The connective tissue that binds the directors of this film movement is not
always easy to discern. Their film styles and film subjects were not really
similar – from dramas to social issues to Wuxia to action and to the supernatural
as this film is. But what they had in common was that many of them had gone
to film schools in the West, learned their craft in Hong Kong TV and brought
a new sensibility to film when they had an opportunity. And made them in
Cantonese. Many of these directors had careers that faded out fairly quickly
– ones like Dennis Yu, Alex Cheung, Allen Fong, Kirk Wong, Clifford Choi
– and it is difficult to even find their films any more. The most successful
of the New Wave directors was Tsui Hark but the films that he made within
the New Wave catalog were all bombs (though quite wonderful) and he quickly
shifted to more commercial films. Patrick Tam has made some great films but
his output has been very slow and sporadic over the years. Yim Ho is similar
– not a lot of films but usually well-received by critics.
Then there is Ann Hui who has consistently been making films since her 1979
debut The Secret. She has really stuck to her guns, making films that are
serious and meaningful to her with only the occasional foray into more commercial
films like Visible Secret which was a return for her to the supernatural,
a two part historical Wuxia film in 1987 called Princess Fragrance and The
Romance of Book and Sword and a film for the Shaw Brothers near the end of
their era called Love in a Fallen City with Chow Yun Fat and Cora Miao who
had also starred in a previous film of hers, The Story of Woo Viet.

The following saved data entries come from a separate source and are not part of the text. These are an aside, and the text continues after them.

(** A page rewritten as one leaf. *)
Lemma sprouts_leaf s s' p pg es lo hi n :
  advance (fun q => q = p) s s' -> in_use s p -> pages s' !! p = Some pg -> content pg = LeafNode es ->
  ksorted es -> leaf_fits es -> (forall k, k ∈ es.*1 -> in_range lo hi k = true) ->
  sprouts s s' (fun q => q = p) (S n) lo hi p [] [p] /\ forall k, look s' (S n) (route p [] k) k = kget k es.
Proof.
  intros Ha Hu E Ec Hsort Hfit Hin. assert (in_use s' p) as Hu' by (by apply (adv_use _ _ _ Ha)). split.
  - split_and!; [|by repeat constructor; intros ?%not_elem_of_nil|by intros q ->%list_elem_of_singleton; auto].
    eapply shaped_leaf; try done. by apply (in_use_width _ _ (adv_ok _ _ _ Ha)).
  - intros k. by apply look_leaf with pg.
Qed.

Lemma wrote_leaf_put w p pg es b epoch lo hi n k v :
  store_ok (w_store w) -> in_use (w_store w) p -> pages (w_store w) !! p = Some pg -> content pg = LeafNode es ->
  ksorted es -> leaf_fits es -> (forall x, x ∈ es.*1 -> in_range lo hi x = true) ->
  in_range lo hi k = true -> (leaf_entry_bytes k v <= NODE_CAPACITY)%N ->
  wrote (CowTree.leaf_put p b epoch k v) w (fun r s' => advance (fun q => q = p) (w_store w) s' /\
    forall sp u, r = Ok (sp, u) -> exists ps, sprouts (w_store w) s' (fun q => q = p) (S n) lo hi p sp ps
      /\ forall x, look s' (S n) (route p sp x) x = if decide (x = k) then Some v else kget x es).
Proof.
  intros Hok Hu E Ec Hsort Hfit Hin Hk Hb. unfold CowTree.leaf_put.
  eapply wrote_bind; [by eapply wrote_leaf_of|by intros e s' [? _]|]. intros es0 w0 [[= ->] Ew]. rewrite <- Ew in *. clear Ew w.
  destruct (upsert_spec es k v Hsort) as (es' & Eu & Hsort' & Hne & Hget & Hel). eapply wrote_at_bind; [exact Eu|].
  assert (leaf_fits es') as Hfit'.
  { apply Forall_forall. intros e [->|He]%Hel; [done|]. by apply (proj1 (Forall_forall _ _) Hfit). }
  assert (forall x, x ∈ es'.*1 -> in_range lo hi x = true) as Hin'.
  { intros x (e & -> & [->|He]%Hel)%list_elem_of_fmap; [done|]. by apply Hin, list_elem_of_fmap_2. }
  assert (forall w1, advance (fun q => q = p) (w_store w0) (w_store w1) -> is_Some (pages (w_store w1) !! p) ->
    wrote (CowTree.write_leaf_chunked p es' b epoch) w1 (fun r s' => advance (fun q => q = p) (w_store w0) s' /\
    forall sp u, r = Ok (sp, u) -> exists ps, sprouts (w_store w0) s' (fun q => q = p) (S n) lo hi p sp ps
      /\ forall x, look s' (S n) (route p sp x) x = if decide (x = k) then Some v else kget x es)) as Hchunk.
  { intros w1 Ha1 Hp1. eapply wrote_mono; [|eapply (wrote_leaf_chunked w1 p es' b epoch lo hi n); try done; [apply Ha1|by apply (adv_use _ _ _ Ha1)]].
    intros r s' [Ha2 H]. split; [by eapply advance_trans|]. intros sp u Hr. destruct (H sp u Hr) as (_ & ps & (H1 & H2 & H3) & H4).
    exists ps. split; [|intros x; by rewrite H4]. split_and!; [done|done|]. intros q Hq. destruct (H3 q Hq) as [H5 [->|H6]]; [by auto|].
    split; [done|]. right. intros Hu'. by apply H6, (adv_use _ _ _ Ha1). }
  destruct (match search es.*1 k with Ok _ => _ | Err _ => _ end); [|apply Hchunk; [by apply advance_refl|by eexists]].
  eapply wrote_bind; [apply wrote_put; [done|done|by eexists]|by intros e s' (? & _)|].
  intros [] w1 (_ & Ha1 & pg1 & E1 & Ec1).
  destruct (sprouts_leaf _ _ p pg1 es' lo hi n Ha1 Hu E1 Ec1 Hsort' Hfit' Hin') as [Hsp Hlook].
  assert (0 < length es') as Hlen by (destruct es'; [done|cbn; lia]).
  destruct (lookup_lt_is_Some_2 es' (length es' - 1)) as [el Hl]; [lia|].
  eapply (wrote_bind _ _ _ (fun r s' => s' = w_store w1 /\ is_Some (match r with Ok x => Some x | _ => None end))).
  { destruct (_ =? _); [|by apply wrote_ret; eauto]. destruct (2 <=? length es') eqn:E2; [|by apply wrote_ret; eauto].
    apply Nat.leb_le in E2. destruct (lookup_lt_is_Some_2 es' (length es' - 1 - 1)) as [e2 H2]; [lia|].
    eapply wrote_at_bind; [exact H2|]. by apply wrote_ret; eauto. }
  { by intros e s' [_ [? ?]]. }
  intros interior w2 [Ew _]. destruct (negb interior).
  - eapply wrote_at_bind; [exact Hl|]. apply wrote_ret. rewrite Ew. split; [done|]. intros sp u [= <- _].
    exists [p]. split; [done|]. intros x. by rewrite Hlook.
  - apply Hchunk; rewrite Ew; [done|by eexists].
Qed.

(** * Internal nodes

    The children stay behind their separators, whether the node still fits its
    page or is cut into several. *)

#[local] Arguments lookup : simpl never.
#[local] Arguments insert : simpl never.

(** Pages taken since [s]. *)
Definition fresh (s s' : CowStore) (ps : list PageId) : Prop := NoDup ps /\ forall q, q ∈ ps -> in_use s' q /\ ~ in_use s q.

Lemma fresh_disjoint s s' ps q : fresh s s' ps -> in_use s q -> q ∉ ps.
Proof. intros [_ H] Hu Hq. by destruct (H q Hq). Qed.

Lemma fresh_cons s s1 s' p ps X : advance X s s1 -> in_use s1 p -> in_use s' p -> ~ in_use s p -> fresh s1 s' ps -> fresh s s' (p :: ps).
Proof.
  intros Ha Hp Hp' Hn [Hd Hf]. split.
  - constructor; [|done]. intros Hin. by destruct (Hf p Hin).
  - intros q [->|Hq]%elem_of_cons; [done|]. destruct (Hf q Hq) as [H1 H2]. split; [done|]. intros H. by apply H2, (adv_use _ _ _ Ha).
Qed.

(** A wide node with the separator [m] before it became the run [sp]. *)
Definition grown (s s' : CowStore) (n : nat) (hi : option key) (m : key) (c : PageId) (es : InternalEntries)
    (pst : list PageId) (sp : Split) : Prop :=
  exists p run new ps, sp = (m, p) :: run /\ kids (shaped s' (S n)) (Some m) hi p run ps /\ ps ≡ₚ new ++ pst
    /\ fresh s s' new /\ forall k, look s' (S n) (route p run k) k = look s n (route c es k) k.
(* ===== verification/CowScenario.v ===== *)
(** Runs of the copy-on-write tree on concrete rows: trees grown by the tree's
    own operations, which the witnesses of the tree theorems are about, and a
    deletion that hides a row it was never asked to delete. *)
From S2P Require Import Prelude Eff Bytes Errors Keys Chunker CowStore CowTree CowRead CowFrame CowIsolation CowBooks CowSnapshots CowHistory Merge3 Merge3Props CowWrites.

(** A short key and a long one with the same first byte, in this order. *)
Definition short (i : N) : key := [u8 i; u8 7].
Definition long (i : N) : key := [u8 i; u8 255] ++ replicate 900 (u8 1).

Definition rows (n : nat) : list (key * option (list byte)) :=
  flat_map (fun i => [(short (N.of_nat i), Some [u8 1]); (long (N.of_nat i), Some [])]) (seq 1 n).

(** A store whose allocator hands out consecutive pages, in extents of sixty. *)
Definition fresh_store : CowStore := with_extent_pages (map Ok (map N.of_nat (seq 10 180))) 60.

Definition grow (n : nat) : Eff CowStore PageId :=
  root ← CowTree.create TRUNK 1; apply_edits (rows n) root TRUNK 1.

(** The outcome of a run that is known to succeed. *)
Definition outcome {A : Type} (d : A) (m : Eff CowStore A) (s : CowStore) : CowStore * A :=
  match m s with Some (Ok p, s') => (s', p) | _ => (s, d) end.

Definition succeeds {A : Type} (m : Eff CowStore A) (s : CowStore) : bool :=
  match m s with Some (Ok _, _) => true | _ => false end.

Lemma outcome_run {A : Type} (d : A) (m : Eff CowStore A) s :
  succeeds m s = true -> m s = Some (Ok (outcome d m s).2, (outcome d m s).1).
Proof. unfold succeeds, outcome. by destruct (m s) as [[[a|e] s']|]. Qed.

Definition grown : CowStore * PageId := outcome 0%N (grow 8) fresh_store.
Definition deleted : CowStore * PageId := outcome 0%N (CowTree.delete grown.2 TRUNK 2 (long 4)) grown.1.

Lemma grown_wf : wf_tree grown.1 MAX_DESCENT grown.2.
Proof. apply wf_treeb_sound. vm_compute. reflexivity. Qed.

Lemma get_follows_the_separators_witness :
  CowTree.get grown.2 (short 5) grown.1 = Some (Ok (Some [u8 1]), grown.1).
Proof.
  rewrite (get_follows_the_separators grown.1 grown.2 (short 5) grown_wf). vm_compute. reflexivity.
Defined.

(** Two branches forked from the trunk, each with writes of its own: both
    change [short 2], only theirs changes [short 6]. *)
Definition b1 : BranchId := mkBranchId 1 0.
Definition b2 : BranchId := mkBranchId 2 0.
Definition fork_and_write (n : nat) : Eff CowStore (PageId * PageId * PageId) :=
  base ← grow n;
  _ ← register_branch b1 (Some TRUNK) 3;
  _ ← register_branch b2 (Some TRUNK) 3;
  ours ← CowTree.insert base b1 4 (short 2) [u8 2];
  theirs ← CowTree.insert base b2 4 (short 2) [u8 3];
  theirs ← CowTree.insert theirs b2 5 (short 6) [u8 6];
  mret (base, ours, theirs).
Definition forked : CowStore * (PageId * PageId * PageId) :=
  outcome (0, 0, 0)%N (fork_and_write 4) fresh_store.

Lemma forked_wf :
  wf_tree forked.1 MAX_DESCENT forked.2.1.1 /\ wf_tree forked.1 MAX_DESCENT forked.2.1.2
  /\ wf_tree forked.1 MAX_DESCENT forked.2.2.
Proof. split_and!; apply wf_treeb_sound; vm_compute; reflexivity. Qed.

Lemma structural_merge_is_cellwise_witness :
  exists root st plan, merge_plan mkPageIdentity forked.1 forked.2.1.1 forked.2.1.2 forked.2.2 = Ok (root, st, plan)
    /\ planned forked.1 root plan (short 6) = Some [u8 6] /\ short 2 ∈ map c_key (p_conflicts plan).
Proof.
  destruct forked_wf as (Hb & Ho & Ht).
  destruct (structural_merge_is_cellwise mkPageIdentity forked.1 forked.2.1.1 forked.2.1.2 forked.2.2
    (page_identity_faithful _) Hb Ho Ht) as (root & st & plan & E & Hc & _).
  exists root, st, plan. split; [exact E|]. split.
  - specialize (Hc (short 6)). cbn zeta in Hc.
    replace (resolve_cell _ _ _) with (@Ok ConflictKind _ (Some [u8 6])) in Hc by (vm_compute; reflexivity). apply Hc.
  - specialize (Hc (short 2)). cbn zeta in Hc.
    replace (resolve_cell _ _ _) with (@Err ConflictKind (option (list byte)) BothModified) in Hc by (vm_compute; reflexivity).
    destruct Hc as [_ Hc]. apply (list_elem_of_fmap_2 c_key) in Hc. exact Hc.
Defined.

(** The trunk goes on writing after a fork; the fork's tree is the one the
    trunk had. *)
Definition before_fork : CowStore * PageId := outcome 0%N (grow 3) fresh_store.
Definition after_fork : CowStore * PageId :=
  outcome 0%N (_ ← register_branch b1 (Some TRUNK) 3; mret before_fork.2) before_fork.1.
Definition trunk_write : option (Result FerroError PageId * CowStore) :=
  run_write (Del (long 2)) after_fork.2 TRUNK 4 after_fork.1.

Lemma writes_stay_private_witness :
  exists res s', trunk_write = Some (res, s') /\
  exists v, CowTree.get after_fork.2 (long 2) after_fork.1 = Some (Ok v, after_fork.1)
    /\ CowTree.get after_fork.2 (long 2) s' = Some (Ok v, s').
Proof.
  destruct trunk_write as [[res s']|] eqn:E; [|exfalso; revert E; vm_compute; discriminate].
  exists res, s'. split; [reflexivity|].
  apply (writes_stay_private (Del (long 2)) after_fork.2 TRUNK 4 after_fork.1 s' res); [| | |exact E].
  - apply arenas_knownb_sound. vm_compute. reflexivity.
  - apply wf_treeb_sound. vm_compute. reflexivity.
  - apply out_of_reachb_sound. vm_compute. reflexivity.
Defined.

(** The runs above are histories. *)
Lemma history_step K E op (m : Eff CowStore PageId) s p s' :
  (forall s0, run_op op s0 = (_ ← m; mret tt) s0) -> allowed K E s op -> m s = Some (Ok p, s') -> history K E s s'.
Proof.
  intros Hop Ha Hm. eapply (history_op _ _ _ op (Ok tt)); [done| |apply history_nil].
  rewrite Hop. by rewrite (eff_run _ _ _ _ _ Hm).
Qed.

Lemma apply_edits_history K E edits root b epoch s p s' : (forall c, K c -> (E < epoch)%N) ->
  apply_edits edits root b epoch s = Some (Ok p, s') -> history K E s s'.
Proof.
  intros He. revert root s. induction edits as [|[k [v|]] edits IH]; intros root s; cbn [apply_edits].
  { intros [= _ <-]. apply history_nil. }
  all: unfold mbind, eff_bind; match goal with |- match ?m with _ => _ end = _ -> _ => destruct m as [[[q|e] s1]|] eqn:Em end; [|done|done].
  - intros H%IH. eapply history_trans; [|exact H]. by apply (history_step K E (TreeWrite (Put k v) root b epoch) _ _ q s1 (fun _ => eq_refl)).
  - intros H%IH. eapply history_trans; [|exact H]. by apply (history_step K E (TreeWrite (Del k) root b epoch) _ _ q s1 (fun _ => eq_refl)).
Qed.

Lemma grow_history n s p s' : grow n s = Some (Ok p, s') -> history (fun _ => False) 0 s s'.
Proof.
  unfold grow. unfold mbind, eff_bind. destruct (CowTree.create TRUNK 1 s) as [[[q|e] s1]|] eqn:Em; [|done|done].
  intros H%(apply_edits_history (fun _ => False) 0); [|done]. eapply history_trans; [|exact H].
  by apply (history_step _ _ (Create TRUNK 1) _ _ q s1 (fun _ => eq_refl)).
Qed.

Lemma grown_history : history (fun _ => False) 0 fresh_store grown.1.
Proof.
  assert (succeeds (grow 8) fresh_store = true) as H by (vm_compute; reflexivity).
  exact (grow_history 8 _ _ _ (outcome_run 0%N _ _ H)).
Qed.

Lemma fresh_answers : tidy (oks (map Ok (map N.of_nat (seq 10 180)))).
Proof. split; apply (bool_decide_eq_true_1 _); vm_compute; reflexivity. Qed.

Lemma grown_ok : store_ok grown.1.
Proof. eapply (history_holds (fun _ => False) 0 fresh_store); [exact grown_history|]. by apply genesis_ok, fresh_answers. Qed.

Lemma store_books_balance_witness : store_ok grown.1 /\ issued grown.1 1 grown.2 /\ ~ avail grown.1 grown.2.
Proof.
  destruct (store_books_balance _ 60 grown.1 fresh_answers grown_history) as (Hok & Hna & _).
  assert (issued grown.1 1 grown.2) as Hi; [|by split_and!; [..|eapply Hna]].
  assert ((match extents grown.1 !! 1%N with
    | Some st => (start_page (extent st) <=? grown.2)%N && (grown.2 <? start_page (extent st) + next_free (extent st))%N
                 && bool_decide (grown.2 ∉ free_pages st) | None => false end) = true) as H by (vm_compute; reflexivity).
  unfold issued. destruct (extents grown.1 !! 1%N) as [st|]; [|discriminate H]. exists st.
  apply andb_true_iff in H as [[H1%N.leb_le H2%N.ltb_lt]%andb_true_iff H3%bool_decide_eq_true]. by split_and!.
Defined.

Definition trunk_then : CowStore := (outcome 0%N (run_write (Del (long 2)) after_fork.2 TRUNK 4) after_fork.1).1.

Lemma after_fork_ok : store_ok after_fork.1.
Proof.
  eapply (history_holds (fun _ => False) 0 fresh_store); [|by apply genesis_ok, fresh_answers].
  assert (succeeds (grow 3) fresh_store = true) as H3 by (vm_compute; reflexivity).
  eapply history_trans; [exact (grow_history 3 _ _ _ (outcome_run 0%N _ _ H3))|]. fold before_fork.
  assert (succeeds (_ ← register_branch b1 (Some TRUNK) 3; mret before_fork.2) before_fork.1 = true) as Hr
    by (vm_compute; reflexivity).
  refine (history_step _ _ (Register b1 (Some TRUNK) 3) _ _ _ _ _ _ (outcome_run 0%N _ _ Hr)).
  - intros s0. cbn [run_op]. unfold mbind, eff_bind. by destruct (register_branch b1 (Some TRUNK) 3 s0) as [[[[]|e] s1]|].
  - apply fresh_idb_sound. vm_compute. reflexivity.
Qed.

(** The fork keeps its tree while the trunk deletes from it. *)
Definition stays (b : BranchId) : Prop := b = TRUNK \/ b = b1.

Lemma snapshots_hold_witness :
  exists v, CowTree.get after_fork.2 (long 2) after_fork.1 = Some (Ok v, after_fork.1)
    /\ CowTree.get after_fork.2 (long 2) trunk_then = Some (Ok v, trunk_then).
Proof.
  apply (snapshots_hold stays 3 after_fork.1 trunk_then after_fork.2 (long 2) after_fork_ok).
  - apply wf_treeb_sound. vm_compute. reflexivity.
  - assert (forallb (pinb after_fork.1 b1 TRUNK 3) (pages_of after_fork.1 MAX_DESCENT after_fork.2) = true) as H
      by (vm_compute; reflexivity).
    intros p Hin. rewrite forallb_forall in H. apply (pinb_sound stays 3 after_fork.1 b1 TRUNK 3);
      [by right|by left|lia|]. by apply H, list_elem_of_In.
  - assert (succeeds (run_write (Del (long 2)) after_fork.2 TRUNK 4) after_fork.1 = true) as Hr by (vm_compute; reflexivity).
    refine (history_step _ _ (TreeWrite (Del (long 2)) after_fork.2 TRUNK 4) _ _ _ _ _ _ (outcome_run 0%N _ _ Hr));
      [done|intros c _; lia].
Defined.

(** A store that runs out of pages in the middle of a split. *)
Definition small_store : CowStore := with_extent_pages (map Ok (map N.of_nat (seq 10 3))) 3.
Definition nearly_full : CowStore * PageId := outcome 0%N (grow 2) small_store.
Definition failing_write : option (Result FerroError PageId * CowStore) :=
  run_write (Put (long 4) []) nearly_full.2 TRUNK 2 nearly_full.1.

Lemma failed_write_restores_witness :
  exists s', failing_write = Some (Err (Io DiskRefused), s')
    /\ exists v, CowTree.get nearly_full.2 (short 2) nearly_full.1 = Some (Ok v, nearly_full.1)
       /\ CowTree.get nearly_full.2 (short 2) s' = Some (Ok v, s').
Proof.
  assert ((match failing_write with Some (Err e, _) => Some e | _ => None end) = Some (Io DiskRefused)) as He
    by (vm_compute; reflexivity).
  destruct failing_write as [[[r|e] s']|] eqn:E; [discriminate| |discriminate]. injection He as ->.
  exists s'. split; [reflexivity|].
  apply (failed_write_restores (Put (long 4) []) nearly_full.2 TRUNK 2 nearly_full.1 s' (Io DiskRefused)); [|exact E| |].
  - apply arenas_knownb_sound. vm_compute. reflexivity.
  - apply wf_treeb_sound. vm_compute. reflexivity.
  - assert (forallb (fun p => negb (availb nearly_full.1 p)) (pages_of nearly_full.1 MAX_DESCENT nearly_full.2) = true) as H
      by (vm_compute; reflexivity).
    intros p Hin Hav%availb_complete. rewrite forallb_forall in H. apply list_elem_of_In, H in Hin.
    rewrite Hav in Hin. discriminate Hin.
Defined.

(** Deleting a row of the grown tree: the emptied tail of the leaf is merged
    with its neighbour under the same parent. *)
Definition shrunk : option (Result FerroError PageId * CowStore) := run_write (Del (long 2)) grown.2 TRUNK 2 grown.1.

Lemma writes_keep_the_rows_witness :
  exists root s, shrunk = Some (Ok root, s) /\ CowTree.get root (long 2) s = Some (Ok None, s)
    /\ CowTree.get root (short 5) s = Some (Ok (Some [u8 1]), s).
Proof.
  assert (treeb grown.1 4 grown.2 = true) as Ht by (vm_compute; reflexivity).
  assert (merges_locally (Del (long 2)) grown.2 TRUNK 2 grown.1 = true) as Hm by (vm_compute; reflexivity).
  pose proof (writes_keep_the_rows (Del (long 2)) grown.2 TRUNK 2 grown.1 4 _ grown_ok (treeb_sound _ _ _ Ht) ltac:(cbv; lia) Hm) as H.
  fold shrunk in H.
  assert ((match shrunk with Some (Ok _, _) => true | _ => false end) = true) as Hs by (vm_compute; reflexivity).
  destruct shrunk as [[[root|e] s]|]; [|discriminate Hs|discriminate Hs]. exists root, s. split; [reflexivity|].
  destruct H as (_ & _ & Hg). rewrite !Hg. split.
  - reflexivity.
  - vm_compute. reflexivity.
Defined.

Most
of her films have not exactly been box office bonanzas yet she continues
to get funding for new ones and in fact her films over the past few years
have been some of her most acclaimed. Many of her earlier films are also
not easy to find any more on any platform which is a shame. The Secret is
available only on Blue Ray at the Hong Kong Film Archives in person and as
far as I know Spooky Bunch has not been released on DVD. The copy I finally
watched after giving up on a nice clean version was ripped off a VHS years
ago when Chinatown had rental stores and 40% of the white sub-titles are
lost in the background. Some people seem to have seen it at festivals so
there must be a print around.
Her second film Spooky Bunch is rather fascinating – as helter skelter as
one can imagine with tonal shifts and scene changes that come at you in rapid
fire. Primarily a supernatural comedy but also with a few deaths along the
way, it stars Josephine Siao who was at the time one of the most popular
actresses in Hong Kong film history with hundreds of idol films she had made
in the 1960s. She was past idol age now and was looking for a challenge and
so produced this for Ann Hui who had a few big successes in TV directing
but not much of an established film resume. This film along with Sammo Hung’s
Encounter of the Spooky Kind (1980) jump started a new trend in loads of
supernatural films in the 80’s. It also stars Kenny Bee who was also a star
at the time. Hui has never had trouble getting stars to act in her films
– Maggie, Brigitte, Anita Mui, Shu Qi, Andy Lau, Michelle Yeoh have all been
in her films.
An elderly man has hired a moth-eaten Chinese opera troupe to come to Cheung
Chau Island (off of Hong Kong) to perform for him and the community. He has
an ulterior motive though other than liking second rate Opera. He thinks
a former dead business partner of his put a curse on his family and so he
has tracked down the only remaining descendent of the partner – Ah Chi (Josephine)
who is a supporting member of the troupe - and wants his nephew Dick (Bee)
to marry her and thus get rid of the curse. Or so he hopes. He asks for Ah
Chi to be the lead though she is totally incompetent and a complete airhead
– kind of like Lucy Ricardo always wanting to get in show business. Siao
makes her character totally dimwitted but very adorable as she just never
really figures out what is going on around her. Which is ghosts. Everywhere
looking for revenge against her and Dick, The old man has it all wrong –
it isn’t a curse – but a group of soldiers that died because of bad medicine
sold to them by him and has partner years ago.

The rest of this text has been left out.